Port Director of Customs
Hemisphere Center
Routes 1& 9 South, Room 200
Newark, New Jersey 07114

RE: IA 20/96; Sculptstone Cow Statuette

Dear Port Director:

This is in response to a May 13, 1996, memorandum (CLA-2-NEW:TCBII:204) from the Process Owner, Trade Compliance Division, New York, Newark Area, to the Director of the National Commodity Specialist Division, requesting internal advice concerning the classification of a sculptstone cow statuette under the Harmonized Tariff Schedule of the United States (HTSUS). A sample was submitted with the request. In preparing the decision consideration was given to the views of counsel for the importer as expressed in a June 17, 1997, meeting and a June 25, 1997, supplemental submission.


The subject article, identified as item number 14311, is a sculptstone statuette depicting a Holstein cow. The article measures 2«" high and approximately 3 " long. The statuette has been painted white with irregular black patches. It has pink shadowing on the inside of the ears, mouth, snout and utter. A bell is attached around the cow's neck.

On page 9 of the Russ Berrie and Company, Inc., "Wishes and Whimys" catalog the article is depicted under the title "Cow Mania." The particular article is identified as "Cow Belles." According to the catalog the article can be purchased in different designs/ stances in assortments. The box is labeled "Cowbelles collectible figurine dancing cow." All articles in the catalog are individually gift boxed.

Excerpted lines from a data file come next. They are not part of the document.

(** * Sale transaction engine of the POS back end: a shallow embedding

    The development follows the TypeScript services of the repository:

    - [Discounts.calculateDiscounts]      (discount.service.ts)
    - [Promotions.checkApplicable], [Promotions.checkPromotionConditions],
      [Promotions.calculateDiscount]      (promotion.service.ts)
    - [Auth.verifySupervisorPin]          (auth.service.ts)
    - [Sales.create], [Sales.getById], [Sales.voidSale],
      [Sales.voidSaleSelfAuthorized], [Sales.refundSale],
      [Sales.refundSaleSelfAuthorized]    (sale.service.ts)

    Modelling conventions.

    - A JavaScript [number] that holds money or a rate is an exact rational
      ([Q]); equalities between amounts are stated with [==].  Binary
      floating point and the rounding of DECIMAL(15,2) columns are not
      modelled.  Quantities, stock levels and loyalty points are INT columns
      and are integers ([Z]).
    - A table is the list of its rows, in insertion order.  A
      [SELECT ... WHERE id = $1] is a [filter]; the code's [rows[0]] is the
      head of the result; an [UPDATE ... WHERE id = $1] rewrites every row
      that matches.  Constraints of the schema (foreign keys, CHECK) are not
      modelled, and neither are the timestamp columns written with NOW().
    - A service function is a computation over the store that either
      returns or throws ([Tx]); BEGIN / COMMIT / ROLLBACK are written out
      in [Tx.transaction].
    - JavaScript truthiness is written out: [x || d], [if (x)] on numbers
      and strings follow [Js.truthyQ], [Js.truthyZ] and [Js.truthyS]. *)

From Stdlib Require Import ZArith QArith Qround List String Ascii Bool Lia.
From Stdlib Require Import DecimalString Sorting.Sorted Sorting.Permutation.
Import ListNotations.

Local Open Scope string_scope.
Local Open Scope Z_scope.
Local Open Scope Q_scope.

(* ================================================================== *)
(** ** JavaScript values *)
(* ================================================================== *)

Module Js.

(** [x < y] and [x > y] on numbers. *)
Definition Qltb (x y : Q) : bool := negb (Qle_bool y x).
Definition Qgtb (x y : Q) : bool := Qltb y x.

(** A number is falsy exactly when it is zero (NaN does not occur: every
    number of the model is a finite rational). *)
Definition truthyQ (x : Q) : bool := negb (Qeq_bool x 0).
Definition truthyZ (x : Z) : bool := negb (Z.eqb x 0).

(** A string is falsy exactly when it is empty. *)
Definition truthyS (s : string) : bool :=
  match s with EmptyString => false | String _ _ => true end.

(** [undefined] and [null] are falsy. *)
Definition truthyOptQ (x : option Q) : bool :=
  match x with Some q => truthyQ q | None => false end.
Definition truthyOptZ (x : option Z) : bool :=
  match x with Some z => truthyZ z | None => false end.
Definition truthyOptS (x : option string) : bool :=
  match x with Some s => truthyS s | None => false end.

(** [x || d] for an optional number, [x || null] for optional values. *)
Definition orQ (x : option Q) (d : Q) : Q :=
  match x with Some q => if truthyQ q then q else d | None => d end.
Definition orZ (x : option Z) (d : Z) : Z :=
  match x with Some z => if truthyZ z then z else d | None => d end.
Definition orNullQ (x : option Q) : option Q :=
  match x with Some q => if truthyQ q then Some q else None | None => None end.
Definition orNullS (x : option string) : option string :=
  match x with Some s => if truthyS s then Some s else None | None => None end.

(** [String.prototype.toUpperCase], on the ASCII letters. *)
Definition upper_ascii (c : ascii) : ascii :=
  let n := nat_of_ascii c in
  if (Nat.leb 97 n && Nat.leb n 122)%bool then ascii_of_nat (n - 32) else c.

Fixpoint toUpperCase (s : string) : string :=
  match s with
  | EmptyString => EmptyString
  | String c s' => String (upper_ascii c) (toUpperCase s')
  end.

(** [String.prototype.toLowerCase], on the ASCII letters. *)
Definition lower_ascii (c : ascii) : ascii :=
  let n := nat_of_ascii c in
  if (Nat.leb 65 n && Nat.leb n 90)%bool then ascii_of_nat (n + 32) else c.

Fixpoint toLowerCase (s : string) : string :=
  match s with
  | EmptyString => EmptyString
  | String c s' => String (lower_ascii c) (toLowerCase s')
  end.

(** [s.replace("_", " ")]: only the first occurrence is replaced. *)
Fixpoint replace_first_underscore (s : string) : string :=
  match s with
  | EmptyString => EmptyString
  | String c s' =>
      if Ascii.eqb c "_"%char then String " "%char s'
      else String c (replace_first_underscore s')
  end.

(** Template-literal rendering of an integer. *)
Definition string_of_Z (z : Z) : string :=
  NilZero.string_of_int (Z.to_int z).

(** [Array.prototype.includes] on an array of strings. *)
Definition includes (l : list string) (x : string) : bool :=
  existsb (String.eqb x) l.

End Js.

(* ================================================================== *)
(** ** Application errors (shared/errors/AppError.ts) *)
(* ================================================================== *)

Module Errors.

Inductive ErrorClass : Type :=
| BadRequest | Unauthorized | Forbidden | NotFound | Conflict
| Validation | Discount
| TypeError.   (* a runtime error that is not an AppError *)

Record AppError : Type := mkAppError {
  cls : ErrorClass;
  statusCode : Z;
  code : string;
  message : string
}.

Definition BadRequestError (msg : string) : AppError :=
  mkAppError BadRequest 400 "BAD_REQUEST" msg.
Definition ForbiddenError (msg : string) : AppError :=
  mkAppError Forbidden 403 "FORBIDDEN" msg.
(** The constructor takes the name of the resource and appends
    [" not found"] itself. *)
Definition NotFoundError (resource : string) : AppError :=
  mkAppError NotFound 404 "NOT_FOUND" (resource ++ " not found").
Definition RuntimeTypeError (msg : string) : AppError :=
  mkAppError TypeError 500 "INTERNAL_ERROR" msg.

End Errors.

(* ================================================================== *)
(** ** The store: one list of rows per table *)
(* ================================================================== *)

Module Store.

Record Product : Type := mkProduct {
  product_id : string;
  product_name : string;
  product_sku : string;
  selling_price : Q;
  cost_price : Q;
  current_stock : Z;
  track_inventory : bool;
  allow_backorder : bool;
  is_taxable : bool;
  tax_rate : Q;
  is_vat_exempt_eligible : bool;
  product_deleted : bool          (* deleted_at IS NOT NULL *)
}.

Record MembershipTier : Type := mkTier {
  tier_id : string;
  tier_name : string;
  tier_discount_percentage : Q;
  points_multiplier : option Q;
  tier_is_active : bool
}.

Record Customer : Type := mkCustomer {
  customer_id : string;
  loyalty_points : Z;
  lifetime_spend : Q;
  total_transactions : Z;
  membership_tier_id : option string
}.

(** The hashed PIN is read as [supervisor_pin_hash] by the sale service
    and as [supervisor_pin] by the auth service; it is one field here. *)
Record User : Type := mkUser {
  user_id : string;
  first_name : string;
  last_name : string;
  user_status : string;          (* 'active' | 'inactive' | 'suspended' *)
  supervisor_pin_hash : option string;
  can_authorize_void : bool;
  can_authorize_refund : bool;
  user_deleted : bool
}.

Record DiscountSetting : Type := mkDiscountSetting {
  discount_type : string;
  setting_name : string;
  percentage : Q;
  is_vat_exempt : bool;
  setting_is_active : bool
}.

Record PromotionRow : Type := mkPromotionRow {
  promo_id : string;
  promo_name : string;
  promo_code : option string;
  promotion_type : string;
  discount_value : Q;
  buy_quantity : option Z;
  get_quantity : option Z;
  min_purchase_amount : option Q;
  max_discount_amount : option Q;
  usage_limit : option Z;
  current_usage : Z;
  target_type : string;
  target_products : option (list string);
  target_categories : option (list string);
  target_customers : option (list string);
  target_membership_tiers : option (list string);
  start_date : Z;
  end_date : Z;
  is_stackable : bool;
  priority : Z;
  promo_is_active : bool
}.

Inductive PaymentMethod : Type := cash | card | gcash | maya | split.
(** The text of the four lines, given the four counts. *)
Definition statsText (depCount devDepCount outdatedRepoCount totalOutdated : nat)
    : string :=
  String.concat LF
    [ "Merged dependencies: " +:+ count_to_string depCount;
      "Merged devDependencies: " +:+ count_to_string devDepCount;
      "Repositories with outdated deps: " +:+ count_to_string outdatedRepoCount;
      "Total outdated dependencies: " +:+ count_to_string totalOutdated ].

(** merger.ts, lines 181-196.  [Object.keys(o).length] is the number of
    own properties. *)
Definition getMergeStats (result : MergeResult) : string :=
  let depCount := size (mergedDependencies result) in
  let devDepCount := size (mergedDevDependencies result) in
  let outdatedRepoCount := length (outdatedReports result) in
  let totalOutdated :=
    foldl (λ sum r, sum + length (outdatedDeps r)) 0 (outdatedReports result) in
  statsText depCount devDepCount outdatedRepoCount totalOutdated.

(** The package names a list of repositories declares in a class, and the
    number of declarations. *)
Definition declaredNames (cls : DependencyClass) (repoDataList : list RepoData)
    : gset string :=
  list_to_set (flat_map (λ r, (declarations cls r).*1) repoDataList).

Definition declarationCount (repoDataList : list RepoData) : nat :=
  foldr (λ r n, length (dependencies r) + length (devDependencies r) + n)
        0 repoDataList.

(** ** The configuration (config.ts)

    One call stands for one run of the tool.  [explorer.search] belongs
    to the cosmiconfig package: what it finds is the state the functions
    read, [None] when no file is found, the file cannot be read or holds
    no configuration; [saveConfig] replaces it, the write of the file
    being taken to succeed.  [existsSync] and [resolve] of Node are
    parameters. *)

(** types.ts, [ReportMode] *)
Inductive ReportMode : Type := console | file.

(** types.ts, [Config] *)
Record Config : Type := {
  repositories : list string;
  defaultOutput : option string;
  reportMode : option ReportMode
}.

(** The configuration a file holds: any field may be missing. *)
Record FoundConfig : Type := {
  foundRepositories : option (list string);
  foundDefaultOutput : option string;
  foundReportMode : option ReportMode
}.

(** config.ts, lines 24-27 *)
Definition defaultConfig : Config :=
  {| repositories := []; defaultOutput := None; reportMode := Some console |}.

(** config.ts, lines 32-45: the fields of the file over the defaults;
    every failure of the search ends in the defaults. *)
Definition loadConfig (found : option FoundConfig) : Config :=
  match found with
  | Some c =>
      {| repositories := default (repositories defaultConfig) (foundRepositories c);
         defaultOutput :=
           match foundDefaultOutput c with
           | Some o => Some o
           | None => defaultOutput defaultConfig
           end;
         reportMode :=
           match foundReportMode c with
           | Some m => Some m
           | None => reportMode defaultConfig
           end |}
  | None => defaultConfig
  end.

(** config.ts, lines 50-54: the file after [saveConfig(config)]. *)
Definition saveConfig (config : Config) : option FoundConfig :=
  Some {| foundRepositories := Some (repositories config);
          foundDefaultOutput := defaultOutput config;
          foundReportMode := reportMode config |}.


Section Configuration.

Variable existsSync : string → bool.
(** [resolve(p)] and [resolve(p, q)] *)
Variable resolve : string → string.
Variable resolve2 : string → string → string.

(** config.ts, lines 59-82.  The result is what the call returns or
    throws, and the file after it. *)
Definition addRepository (repoPath : string) (found : option FoundConfig)
    : outcome Config * option FoundConfig :=
  let absolutePath := resolve repoPath in
  if negb (existsSync absolutePath) then
    (Thrown ("Repository path does not exist: " +:+ absolutePath), found)
  else
    let packageJsonPath := resolve2 absolutePath "package.json" in
    if negb (existsSync packageJsonPath) then
      (Thrown ("No package.json found in: " +:+ absolutePath), found)
    else
      let config := loadConfig found in
      if negb (bool_decide (absolutePath ∈ repositories config)) then
        let config' :=
          {| repositories := repositories config ++ [absolutePath];
             defaultOutput := defaultOutput config;
             reportMode := reportMode config |} in
        (Returned config', saveConfig config')
      else (Returned config, found).



End Configuration.

(** ** The scanner (scanner.ts) *)

Module Package.
(** types.ts, [PackageJson]: every field is optional. *)
Record PackageJson : Type := {
  name : option string;
  version : option string;
  dependencies : option (list (string * string));
  devDependencies : option (list (string * string))
}.
End Package.

(** One element of the scanner's result: [RepoData] with the manifest
    it was read from, which types.ts keeps in the field [packageJson]. *)
Record Scanned : Type := {
  packageJson : Package.PackageJson;
  repoData : RepoData
}.

(** [o || {}] for an optional object. *)
Definition orEmpty (o : option (list (string * string))) : list (string * string) :=
  default [] o.

Section Scanner.

Variable existsSync : string → bool.
Variable resolve : string → string.
Variable resolve2 : string → string → string.
(** [JSON.parse(readFileSync(p, 'utf-8'))], which throws on a file that
    cannot be read or parsed. *)
Variable readPackageJson : string → outcome Package.PackageJson.

(** scanner.ts, lines 14-28: the first loop. *)
Definition missingStep (missingPaths : list string) (repoPath : string) : list string :=
  let absolutePath := resolve repoPath in
  if negb (existsSync absolutePath) then missingPaths ++ [absolutePath]
  else
    let packageJsonPath := resolve2 absolutePath "package.json" in
    if negb (existsSync packageJsonPath) then
      missingPaths ++ [absolutePath +:+ " (missing package.json)"]
    else missingPaths.

(** scanner.ts, lines 32-35: the message of the error. *)
Definition configurationError (missingPaths : list string) : string :=
  "Configuration error - the following repositories are invalid:" +:+ LF
  +:+ String.concat LF ((λ p, "  - " +:+ p) <$> missingPaths).

(** scanner.ts, lines 41-54: the body of the second loop. *)
Definition scanStep (repoDataList : list Scanned) (repoPath : string)
    : outcome (list Scanned) :=
  let absolutePath := resolve repoPath in
  let packageJsonPath := resolve2 absolutePath "package.json" in
  let! manifest := readPackageJson packageJsonPath in
  Returned (repoDataList ++
    [{| packageJson := manifest;
        repoData :=
          {| path := absolutePath;
             dependencies := orEmpty (Package.dependencies manifest);
             devDependencies := orEmpty (Package.devDependencies manifest) |} |}]).

(** The line of the error for a path, [None] for a path that exists and
    holds a package.json. *)
Definition invalidLine (repoPath : string) : option string :=
  if negb (existsSync (resolve repoPath)) then Some (resolve repoPath)
  else if negb (existsSync (resolve2 (resolve repoPath) "package.json")) then
    Some (resolve repoPath +:+ " (missing package.json)")
  else None.

(** scanner.ts, lines 12-57 *)
Definition scanRepositories (repoPaths : list string) : outcome (list Scanned) :=
  let missingPaths := foldl missingStep [] repoPaths in
  if decide (0 < length missingPaths) then Thrown (configurationError missingPaths)
  else for_of scanStep repoPaths [].

End Scanner.

(** ** Facts about the semver model *)

Module SemverFacts.
Import Semver.

(** *** The version string of an object parses back to the object *)

Lemma number_to_string_digits n :
  number_to_string n = NilEmpty.string_of_uint (N.to_uint n).
Proof.
  unfold number_to_string. destruct n as [|p]; [reflexivity|].
  simpl. pose proof (DecimalPos.Unsigned.to_uint_nonnil p) as Hp.
  destruct (Pos.to_uint p); [congruence|reflexivity..].
Qed.

Lemma to_uint_unorm n : Decimal.unorm (N.to_uint n) = N.to_uint n.
Proof.
  rewrite <- (DecimalN.Unsigned.of_to n) at 2.
  symmetry. apply DecimalN.Unsigned.to_of.
Qed.

Lemma to_uint_nonnil n : N.to_uint n ≠ Decimal.Nil.
Proof.
  destruct n as [|p]; [discriminate|].
  apply DecimalPos.Unsigned.to_uint_nonnil.
Qed.

Lemma numeric_identifier_number n :
  numeric_identifier (number_to_string n) = Some n.
Proof.
  unfold numeric_identifier, number_to_string.
  rewrite NilZero.usu by apply to_uint_nonnil.
  rewrite to_uint_unorm.
  destruct (Decimal.uint_eq_dec _ _) as [_|Hne]; [|congruence].
  by rewrite DecimalN.Unsigned.of_to.
Qed.

Lemma until_dot_digits d rest :
  until_dot (NilEmpty.string_of_uint d +:+ "." +:+ rest)
  = (NilEmpty.string_of_uint d, Some rest).
Proof.
  induction d as [|d IH|d IH|d IH|d IH|d IH|d IH|d IH|d IH|d IH|d IH];
    simpl; [reflexivity|by rewrite IH..].
Qed.

Lemma make_components v : make (major v) (minor v) (patch v) = Some v.
Proof.
  unfold make. destruct v as [a b c H]; simpl.
  destruct (decide _) as [H'|Hn]; [|done].
  f_equal. f_equal. apply proof_irrel.
Qed.

Lemma parse_version v : parse (version v) = Some v.
Proof.
  unfold parse, version.
  rewrite (number_to_string_digits (major v)), until_dot_digits.
  rewrite (number_to_string_digits (minor v)), until_dot_digits.
  rewrite <- !number_to_string_digits, !numeric_identifier_number.
  apply make_components.
Qed.

Lemma version_nonempty v : version v ≠ EmptyString.
Proof.
  intros H. pose proof (parse_version v) as Hp. rewrite H in Hp. discriminate.
Qed.

Lemma compare_versions x y :
  compare (version x) (version y) = Returned (compareMain x y).
Proof. unfold compare, new_SemVer. by rewrite !parse_version. Qed.

(** *** [compareMain] is a total order on objects *)

Lemma compareMain_spec x y :
  match compareMain x y with
  | Eq => major x = major y ∧ minor x = minor y ∧ patch x = patch y
  | Lt => (major x < major y
           ∨ major x = major y
             ∧ (minor x < minor y ∨ minor x = minor y ∧ patch x < patch y))%N
  | Gt => (major y < major x
           ∨ major x = major y
             ∧ (minor y < minor x ∨ minor x = minor y ∧ patch y < patch x))%N
  end.
Proof.
  unfold compareMain, compareIdentifiers.
  destruct (N.compare_spec (major x) (major y));
    destruct (N.compare_spec (minor x) (minor y));
    destruct (N.compare_spec (patch x) (patch y)); lia.
Qed.

Lemma SemVer_eq x y :
  major x = major y → minor x = minor y → patch x = patch y → x = y.
Proof.
  destruct x as [a b c H], y as [a' b' c' H']; simpl; intros -> -> ->.
  f_equal. apply proof_irrel.
Qed.

Lemma compareMain_refl x : compareMain x x = Eq.
Proof. pose proof (compareMain_spec x x). destruct (compareMain x x); [done|lia..]. Qed.

Lemma compareMain_Eq x y : compareMain x y = Eq → x = y.
Proof.
  intros H. pose proof (compareMain_spec x y) as Hs. rewrite H in Hs.
  destruct Hs as (? & ? & ?). by apply SemVer_eq.
Qed.

Lemma compareMain_antisym x y : compareMain y x = CompOpp (compareMain x y).
Proof.
  pose proof (compareMain_spec x y) as Hxy.
  pose proof (compareMain_spec y x) as Hyx.
  destruct (compareMain x y), (compareMain y x); simpl; try done; lia.
Qed.


Lemma geb_refl x : geb x x = true.
Proof. unfold geb. by rewrite compareMain_refl. Qed.

Lemma geb_trans x y z : geb x y = true → geb y z = true → geb x z = true.
Proof.
  unfold geb.
  pose proof (compareMain_spec x y). pose proof (compareMain_spec y z).
  pose proof (compareMain_spec x z).
  destruct (compareMain x y), (compareMain y z), (compareMain x z);
    simpl; try done; lia.
Qed.

Lemma gt_versions x y :
  gt (version x) (version y) = Returned (is_Gt (compareMain x y)).
Proof. unfold gt. by rewrite compare_versions. Qed.

Lemma lt_versions x y :
  lt (version x) (version y) = Returned (is_Lt (compareMain x y)).
Proof. unfold lt. by rewrite compare_versions. Qed.


End SemverFacts.


(** ** The functions of the merger never throw *)

Lemma for_of_returns {S A} (body : S → A → outcome S) (f : S → A → S) l s :
  (∀ s x, body s x = Returned (f s x)) →
  for_of body l s = Returned (foldl f s l).
Proof.
  intros Hbody. revert s.
  induction l as [|x l IH]; intros s; simpl; [done|].
  rewrite Hbody. simpl. apply IH.
Qed.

Counsel asserts that the statuette is classifiable under the 1996 subheading 9503.41.0030, HTSUS, which provides for "Other toys; reduced-size ("scale") models and similar recreational models, working or not; puzzles of all kinds; parts and accessories thereof: Toys representing animals or non-human creatures (for example, robots and monsters) and parts and accessories thereof: Stuffed toys and parts and accessories thereof: Other." The headings under consideration are as follows:

6810 Articles of cement, of concrete or of artificial stone, whether or not reinforced

9503 Other toys; reduced-size ("scale") models and similar recreational models, working or not; puzzles of all kinds; parts and accessories thereof


Whether the sculptstone cow statuette is classifiable as an agglomerated stone statuette or as a toy.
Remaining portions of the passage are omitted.